Geometry Dash has 21 main levels in its browser version, ranging from the introductory Stereo Madness to the notoriously brutal Clubstep and beyond. Here's how they rank and what to watch out for in each.

The Easier Levels (1–5)

Stereo Madness is deliberately gentle — it introduces the basic cube jump and a short ship section. Most players complete it within 30–60 minutes of play. Back on Track introduces faster cube sections but maintains the same basic demands. Polargeist adds ball mode, where instead of jumping you flip gravity direction. The ball is the hardest mechanic to initially grasp because the physics feel inverted. Dry Out introduces UFO mode briefly. Base After Base increases speed and introduces more complex patterns but remains in the easier half of the game.

The Middle Tier (6–11)

Can't Let Go through Jumper introduce increasingly complex ship sections and faster cube movement. The ship sections here require the kind of precise altitude maintenance that takes real practice. Time Machine and Cycles push the speed further and introduce mixed mode sections that switch between cube, ship, and ball in quick succession. These levels are where many players who completed the earlier levels start getting genuinely stuck.

The Hard Levels (12–16)

xStep through Geometrical Dominator represent a significant difficulty step up. The patterns are faster, the windows are smaller, and more mechanics appear simultaneously. Electroman Adventures in particular has a brutal final wave section that requires near-perfect input timing. These levels require extensive practice mode use.

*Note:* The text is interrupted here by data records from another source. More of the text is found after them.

(* ===== verification/LiteTlsPipe.v ===== *)
(** Lite TLS, one direction: what relaying through a [TlsRelayBuffer] reads and
    writes.

    [T] is the stream read so far and [P] the part of it that was passed on
    ([TlsBufLemmas.buf_ok] of LiteTls.v); every operation on a pipe is specified by
    the bytes it adds to either. Passed on is what the writes that succeeded were
    handed ([write_handed]): the code calls [write], not [write_all], and what a short
    write leaves is lost. *)
From S2P Require Import Prelude Vec NetParser Io LiteTls.
Import TlsBuf TlsBufLemmas.

(** An exit through an I/O error, a suspension or a panic of a stream. *)
Definition io_fail {A} (r : outcome tls_error A) : Prop :=
  match r with
  | Err (TlsIo _) | Pending | Panic _ => True
  | _ => False
  end.

(** The stream [T] was passed on up to the record [0xff], which arrived whole and
    was dropped with whatever follows it. *)
Definition ends_in_0xff (T P : list Z) : Prop :=
  ∃ rest, T = P ++ rest ∧ rest !! 0 = Some 0xff%Z ∧ aligned T (length P) ∧
    5 + record_len T (length P) ≤ length rest.

Section pipe.
Context {R W : Type} `{AsyncReadOk R, AsyncWriteOk W}.
Abbreviation Pipe := (PipeSt R W).
Implicit Types (s : Pipe) (T P : list Z).

(** [piped m s F]: [m] run from [s] reads some bytes [ins] and hands some bytes
    [outs] to the writer that satisfy [F], with its outcome and the buffer it leaves. *)
Definition piped {A} (m : ST Pipe tls_error A) s
    (F : outcome tls_error A → TlsRelayBuffer → list Z → list Z → Prop) : Prop :=
  post m s (λ r s', ∃ ins outs, read_trace (pp_rd s) ins (pp_rd s') ∧
    (∃ took, write_handed (pp_wr s) outs took (pp_wr s')) ∧ F r (pp_buf s') ins outs).

(** What an early exit of the first part makes of the whole. *)
Definition early {A B} (r : outcome tls_error A) : outcome tls_error B :=
  match r with
  | Ok _ => Pending
  | Err e => Err e
  | Pending => Pending
  | Panic msg => Panic msg
  | OutOfFuel => OutOfFuel
  end.

Lemma piped_bind {A B} (m : ST Pipe tls_error A) (f : A → ST Pipe tls_error B) s F G :
  piped m s F →
  (∀ r s1 ins outs, F r (pp_buf s1) ins outs →
    match r with
    | Ok a => piped (f a) s1 (λ r2 b2 ins2 outs2, G r2 b2 (ins ++ ins2) (outs ++ outs2))
    | _ => G (early r) (pp_buf s1) ins outs
    end) → piped (m ≫= f) s G.
Proof.
  unfold piped, post, mbind, st_bind. destruct (m s) as [r s1]. cbn [fst snd].
  intros (ins & outs & Hr & Hw & HF) Hk. specialize (Hk r s1 ins outs HF).
  destruct r; cbn [early] in Hk; try by (exists ins, outs).
  destruct Hk as (ins2 & outs2 & Hr2 & [took2 Hw2] & HG). destruct Hw as [took Hw].
  exists (ins ++ ins2), (outs ++ outs2). split; [by eapply read_trace_trans|].
  split; [|done]. eexists. by eapply write_handed_trans.
Qed.

Lemma piped_mono {A} (m : ST Pipe tls_error A) s F G :
  piped m s F → (∀ r b ins outs, F r b ins outs → G r b ins outs) → piped m s G.
Proof. intros (ins & outs & Hr & Hw & HF) HFG. exists ins, outs. auto. Qed.

Lemma piped_pure {A} (r : outcome tls_error A) s F : F r (pp_buf s) [] [] → piped (st_lift r) s F.
Proof. exists [], []. split; [apply rt_refl|]. split; [exists []; apply wh_refl|done]. Qed.

Lemma piped_get {A} (f : Pipe → ST Pipe tls_error A) s F :
  piped (f s) s F → piped (st_get ≫= f) s F.
Proof. done. Qed.

Lemma piped_modify (f : TlsRelayBuffer → TlsRelayBuffer) s F :
  F (Ok tt) (f (pp_buf s)) [] [] → piped (pp_on_buf (st_modify f)) s F.
Proof. exists [], []. split; [apply rt_refl|]. split; [exists []; apply wh_refl|done]. Qed.

Lemma pp_on_rd_spec room s :
  piped (pp_on_rd (poll_read room)) s (λ r b ins outs, b = pp_buf s ∧ outs = [] ∧
    match r with Ok bs => ins = bs ∧ length bs ≤ room | _ => ins = [] ∧ io_fail r end).
Proof.
  exists (bytes_read (poll_read room (pp_rd s)).1), [].
  unfold pp_on_rd, st_map_err, st_zoom. pose proof (read_fits_fst room (pp_rd s)) as Hf.
  pose proof (poll_read_returns room (pp_rd s)) as Hn. pose proof (read_trace_1 room (pp_rd s)) as Ht.
  destruct (poll_read room (pp_rd s)) as [[] r']; cbn in *; naive_solver eauto using wh_refl.
Qed.

Lemma pp_on_wr_spec b s :
  piped (pp_on_wr (poll_write b)) s (λ r b' ins outs, b' = pp_buf s ∧ ins = [] ∧
    match r with Ok n => outs = b ∧ n ≤ length b | _ => io_fail r end).
Proof.
  exists [], (bytes_handed b (poll_write b (pp_wr s)).1).
  unfold pp_on_wr, st_map_err, st_zoom. pose proof (poll_write_fits b (pp_wr s)) as Hf.
  pose proof (poll_write_returns b (pp_wr s)) as Hn. pose proof (write_handed_1 b (pp_wr s)) as Ht.
  destruct (poll_write b (pp_wr s)) as [[n| | | |] w']; cbn in *; naive_solver eauto using rt_refl.
Qed.

Lemma pp_flush_spec s :
  piped (pp_on_wr poll_flush) s (λ r b' ins outs, b' = pp_buf s ∧ ins = [] ∧ outs = [] ∧
    match r with Ok _ => True | _ => io_fail r end).
Proof.
  exists [], []. unfold pp_on_wr, st_map_err, st_zoom.
  pose proof (poll_flush_returns (pp_wr s)) as Hn. pose proof (write_handed_flush (pp_wr s)) as Ht.
  destruct (poll_flush (pp_wr s)) as [[] w']; cbn in *;
    naive_solver eauto using rt_refl.
Qed.

(** *** Reading *)
Lemma fill_buf_nil T P b : buf_ok T P b → buf_ok T P (fill_buf [] b).
Proof. intros Hok. rewrite <- (app_nil_r T). apply fill_buf_ok; [done|cbn; lia]. Qed.

Lemma data_fill bs b : data (fill_buf bs b) = data b ++ bs.
Proof. unfold data, fill_buf. cbn. by rewrite vec_chunk_mut_data. Qed.

Lemma read_buf_bytes s :
  piped read_buf s (λ r b ins outs, outs = [] ∧
    (∀ T P, buf_ok T P (pp_buf s) → buf_ok (T ++ ins) P b) ∧
    data b = data (pp_buf s) ++ ins ∧ tb_cursor b = tb_cursor (pp_buf s) ∧
    match r with Ok n => n = length ins | _ => ins = [] ∧ io_fail r end).
Proof.
  unfold read_buf.
  eapply piped_bind; [apply (piped_modify _ _ (λ r b ins outs, r = Ok tt ∧ ins = [] ∧ outs = [] ∧
    b = fill_buf [] (pp_buf s))); done|].
  intros r s1 ? ? (-> & -> & -> & Hb). cbn [app]. apply piped_get.
  assert (∀ T P, buf_ok T P (pp_buf s) → buf_ok T P (pp_buf s1)) as Hok1
    by (intros; rewrite Hb; by apply fill_buf_nil).
  assert (data (pp_buf s1) = data (pp_buf s)) as Hd by (by rewrite Hb, data_fill, app_nil_r).
  assert (tb_cursor (pp_buf s1) = tb_cursor (pp_buf s)) as Hc by (by rewrite Hb).
  eapply piped_bind; [apply pp_on_rd_spec|]. intros r s2 ins ? (Hb2 & -> & Hr). cbn [app].
  destruct r as [bs| | | |]; cbn [early].
  2-5: destruct Hr as [-> Hr]; rewrite Hb2, app_nil_r; (split; [done|]);
    (split; [intros; rewrite app_nil_r; auto|]); by split.
  destruct Hr as [-> Hfit].
  eapply piped_bind; [apply (piped_modify _ _ (λ r b ins outs, r = Ok tt ∧ ins = [] ∧ outs = [] ∧
    b = fill_buf bs (pp_buf s2))); done|].
  intros r s3 ? ? (-> & -> & -> & Hb3). cbn [app]. apply piped_pure.
  rewrite Hb3, Hb2, !app_nil_r, data_fill, Hd. split; [done|].
  split; [intros; apply fill_buf_ok; auto|]. done.
Qed.

Lemma read_buf_spec T P s :
  buf_ok T P (pp_buf s) →
  piped read_buf s (λ r b ins outs, outs = [] ∧ buf_ok (T ++ ins) P b ∧
    data b = data (pp_buf s) ++ ins ∧ tb_cursor b = tb_cursor (pp_buf s) ∧
    match r with Ok n => n = length ins | _ => ins = [] ∧ io_fail r end).
Proof. intros Hok. eapply piped_mono; [apply read_buf_bytes|]. naive_solver. Qed.

Lemma read_some_spec T P s :
  buf_ok T P (pp_buf s) →
  piped read_some s (λ r b ins outs, outs = [] ∧
    match r with
    | Ok _ => 0 < length ins ∧ buf_ok (T ++ ins) P b ∧ data b = data (pp_buf s) ++ ins ∧
        tb_cursor b = tb_cursor (pp_buf s)
    | _ => io_fail r
    end).
Proof.
  intros Hok. unfold read_some. eapply piped_bind; [by apply read_buf_spec|].
  intros [n| | | |] s1 ins ? (-> & Hok1 & Hd & Hc & Hr); try by destruct Hr. subst n. cbn [app].
  case_decide; apply piped_pure; rewrite ?app_nil_r; [done|]. split; [done|]. split; [lia|done].
Qed.

(** *** Writing *)
Lemma flush_checked_spec T P s :
  buf_ok T P (pp_buf s) →
  piped flush_checked s (λ r b ins outs, ins = [] ∧
    match r with
    | Ok _ => outs = checked_packets (pp_buf s) ∧ buf_ok T (P ++ outs) b ∧
        tb_cursor b = tb_cursor (pp_buf s) - len (pp_buf s) ∧
        data b = drop (tb_cursor (pp_buf s)) (data (pp_buf s))
    | _ => io_fail r
    end).
Proof.
  intros Hok. unfold flush_checked. apply piped_get. case_decide as Hc.
  - eapply piped_bind; [apply pp_on_wr_spec|]. intros [n| | | |] s1 ? outs (Hb & -> & Hr); try done.
    destruct Hr as [-> _]. cbn [app]. case_decide; [by apply piped_pure|].
    eapply piped_bind; [apply pp_flush_spec|]. intros r s2 ? ? (Hb2 & -> & -> & Hr).
    destruct r as [[]| | | |]; try done. rewrite <- Hb, <- Hb2 in Hok |- *.
    destruct (pop_buf_ok (E:=tls_error) T P (pp_buf s2) Hok) as (b' & Hp & Hok' & Hcur & Hd).
    exists [], []. unfold pp_on_buf. rewrite st_zoom_run, Hp. cbn [fst snd pp_rd pp_wr pp_buf app].
    rewrite app_nil_r. split; [apply rt_refl|]. split; [exists []; apply wh_refl|done].
  - apply piped_pure. split; [done|]. destruct (checked_packets (pp_buf s)) as [|x l] eqn:E; [|cbn in Hc; lia].
    split; [done|]. rewrite app_nil_r. split; [done|]. rewrite checked_take in E. unfold len, vec_len.
    fold (data (pp_buf s)). destruct (tb_cursor (pp_buf s)) as [|c] eqn:Ec; [by rewrite drop_0|].
    destruct (data (pp_buf s)); [cbn; split; [lia|done]|done].
Qed.

(** *** The loops *)
Lemma need_header_spec fuel T P s :
  buf_ok T P (pp_buf s) →
  piped (need_header fuel) s (λ r b ins outs,
    match r with
    | Ok _ => buf_ok (T ++ ins) (P ++ outs) b ∧ tb_cursor b + 5 ≤ len b ∧
        length (P ++ outs) + tb_cursor b = length P + tb_cursor (pp_buf s)
    | OutOfFuel => fuel ≤ length ins
    | _ => io_fail r
    end).
Proof.
  revert T P s. induction fuel as [|fuel IH]; intros T P s Hok; cbn [need_header]; apply piped_get.
  - case_decide; apply piped_pure; [done|]. rewrite !app_nil_r. split; [done|]. lia.
  - case_decide; [|apply piped_pure; rewrite !app_nil_r; split; [done|]; lia].
    eapply piped_bind; [by apply flush_checked_spec|].
    intros [[]| | | |] s1 ? outs (-> & Hr); try done. destruct Hr as (Ho & Hok1 & Hc1 & Hd1). cbn [app].
    eapply piped_bind; [by apply read_some_spec|].
    intros [[]| | | |] s2 ins ? (-> & Hr); try done. destruct Hr as (Hpos & Hok2 & Hd2 & Hc2).
    eapply piped_mono; [by apply IH|]. intros r b ins2 outs2 Hr. cbn [app].
    destruct r as [[]| | | |]; try done; rewrite ?length_app; [|lia].
    rewrite <- !app_assoc in Hr. destruct Hr as (Hok3 & Hl & Hpos3).
    split; [done|]. split; [done|].
    rewrite !length_app in *. rewrite Ho in Hpos3 |- *. rewrite Hc2, Hc1 in Hpos3.
    rewrite checked_take, length_take in *. rewrite len_data in *. lia.
Qed.

Lemma need_bytes_spec fuel next T P s :
  buf_ok T P (pp_buf s) →
  piped (need_bytes fuel next) s (λ r b ins outs, outs = [] ∧
    match r with
    | Ok _ => buf_ok (T ++ ins) P b ∧ next ≤ len b ∧ data b = data (pp_buf s) ++ ins ∧
        tb_cursor b = tb_cursor (pp_buf s)
    | OutOfFuel => fuel ≤ length ins
    | _ => io_fail r
    end).
Proof.
  revert T s. induction fuel as [|fuel IH]; intros T s Hok; cbn [need_bytes]; apply piped_get.
  - case_decide; apply piped_pure; [done|]. rewrite !app_nil_r. split; [done|]. split; [done|]. by split; [lia|].
  - case_decide; [|apply piped_pure; rewrite !app_nil_r; split; [done|]; split; [done|]; by split; [lia|]].
    eapply piped_bind; [by apply read_some_spec|].
    intros [[]| | | |] s1 ins ? (-> & Hr); try done. destruct Hr as (Hpos & Hok1 & Hd1 & Hc1).
    eapply piped_mono; [by apply IH|]. intros r b ins2 outs2 (-> & Hr). cbn [app]. split; [done|].
    destruct r as [[]| | | |]; try done; rewrite ?length_app; [|lia].
    rewrite Hd1, Hc1, <- !app_assoc in Hr. done.
Qed.

(** [extract_len] of the header under the cursor. *)
Lemma extract_cursor {E} T P b :
  buf_ok T P b → tb_cursor b + 5 ≤ len b →
  extract_len (E:=E) (data b) (tb_cursor b + 3) = Ok (record_len T (length P + tb_cursor b)).
Proof. intros (_ & HT & _) Hc. by apply extract_len_record. Qed.

(** The record [0xff] under the cursor, everything before it passed on: the rest of
    it is awaited and dropped. *)
Lemma drop_0xff_record_spec reads T P s :
  buf_ok T P (pp_buf s) → tb_cursor (pp_buf s) = 0 → 5 ≤ len (pp_buf s) →
  data (pp_buf s) !! 0 = Some 0xff%Z →
  piped (s ← st_get;
      n ← st_lift (extract_len (data (pp_buf s)) (tb_cursor (pp_buf s) + 3));
      need_bytes reads (tb_cursor (pp_buf s) + 5 + n);;
      pp_on_buf (st_modify reset)) s
    (λ r b ins outs, outs = [] ∧
      match r with
      | Ok _ => ends_in_0xff (T ++ ins) P ∧ data b = [] ∧ tb_cursor b = 0
      | OutOfFuel => reads ≤ length ins
      | _ => io_fail r
      end).
Proof.
  intros Hok Hc Hl Hff. apply piped_get.
  rewrite (extract_cursor T P) by (done || lia). rewrite Hc, !Nat.add_0_r. cbn [plus].
  change (st_lift (Ok ?n) ≫= ?f) with (f n). cbn beta.
  eapply piped_bind; [by apply need_bytes_spec|].
  intros [[]| | | |] s1 ins ? (-> & Hr); try done. cbn [app]. apply piped_modify. rewrite app_nil_r.
  destruct Hr as ((_ & HT & Ha) & Hn & Hd & Hc1). split; [done|].
  destruct (reset_data (pp_buf s1)) as (-> & -> & _). split; [|done].
  exists (data (pp_buf s1)). split; [done|]. split; [rewrite Hd; by apply lookup_app_l_Some|].
  split; [by rewrite Hc1, Hc, Nat.add_0_r in Ha|]. rewrite len_data in Hn.
  rewrite record_len_app; [done|]. destruct Hok as (_ & -> & _). rewrite length_app. rewrite len_data in Hl. lia.
Qed.

Lemma relay_until_0xff_spec reads fuel T P s :
  buf_ok T P (pp_buf s) →
  piped (relay_until_0xff reads fuel) s (λ r b ins outs,
    match r with
    | Ok _ => ends_in_0xff (T ++ ins) (P ++ outs) ∧ data b = [] ∧ tb_cursor b = 0
    | OutOfFuel => reads ≤ length ins ∨ fuel = 0 ∨
        length P + tb_cursor (pp_buf s) + 5 * fuel ≤ length (T ++ ins)
    | _ => io_fail r
    end).
Proof.
  revert T P s. induction fuel as [|fuel IH]; intros T P s Hok; cbn [relay_until_0xff].
  { apply piped_pure. auto. }
  eapply piped_bind; [by apply need_header_spec|].
  intros [[]| | | |] s1 ins outs Hr; try done; [|by left].
  destruct Hr as (Hok1 & Hc1 & Hpos1). apply piped_get.
  destruct (lookup_lt_is_Some_2 (data (pp_buf s1)) (tb_cursor (pp_buf s1))) as [t Ht];
    [rewrite len_data in Hc1; lia|].
  rewrite (index_Ok _ _ t Ht). change (st_lift (Ok ?n) ≫= ?f) with (f n). cbn beta.
  case_decide as Hff.
  - eapply piped_bind; [by apply flush_checked_spec|].
    intros [[]| | | |] s2 ? outs2 (-> & Hr); try done. destruct Hr as (_ & Hok2 & Hc2 & Hd2).
    eapply piped_mono.
    { apply drop_0xff_record_spec; [done|lia| |].
      - rewrite len_data, Hd2, length_drop, <- len_data. lia.
      - by rewrite Hd2, lookup_drop, Nat.add_0_r, <- Hff. }
    intros r b ins3 ? (-> & Hr). rewrite !app_nil_r. cbn [app].
    destruct r as [[]| | | |]; try done.
    + by rewrite app_assoc, (app_assoc P).
    + left. rewrite length_app. lia.
  - apply piped_get. rewrite (extract_cursor (T ++ ins) (P ++ outs)) by done.
    change (st_lift (Ok ?n) ≫= ?f) with (f n). cbn beta.
    eapply piped_bind; [apply (piped_modify _ _ (λ r b i o, r = Ok tt ∧ i = [] ∧ o = [] ∧
      b = set_cursor (tb_cursor (pp_buf s1) +
        (5 + record_len (T ++ ins) (length (P ++ outs) + tb_cursor (pp_buf s1)))) (pp_buf s1))); done|].
    intros r s2 ? ? (-> & -> & -> & Hb). cbn [app].
    eapply piped_mono; [apply (IH (T ++ ins) (P ++ outs))|].
    + rewrite Hb. destruct Hok1 as (Hwf & HT & Ha). split; [done|]. split; [done|].
      cbn [tb_cursor set_cursor]. rewrite Nat.add_assoc. apply al_record; [done|].
      rewrite len_data in Hc1. rewrite HT, (length_app (P ++ outs)). lia.
    + intros r b ins3 outs3 Hr. cbn beta in Hr. rewrite <- !app_assoc in Hr.
      destruct r as [[]| | | |]; try done. rewrite Hb in Hr. cbn [tb_cursor set_cursor] in Hr.
      destruct Hok1 as (_ & HT & _). apply (f_equal length) in HT.
      rewrite len_data in Hc1. rewrite !length_app in *. lia.
Qed.
End pipe.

The Very Hard and Insane Levels (17–21)

Fingerdash, Dash, Explorers, The Tower, and Clubstep (and its sequel levels) represent the peak difficulty of the main level set. Clubstep's Spider sections are infamous for their timing demands. At this level, "practice mode" becomes insufficient — you need to practice individual sections separately until each is automatic before assembling full runs. These levels can require dozens of hours of dedicated practice to complete.

General Progression Advice

Don't skip levels. The difficulty curve is carefully designed to teach mechanics progressively. Playing Clubstep before completing Cycles will feel impossible not because of skill but because of missing foundations. The frustration of being stuck at level 8 is better resolved by grinding level 8 than by attempting level 18.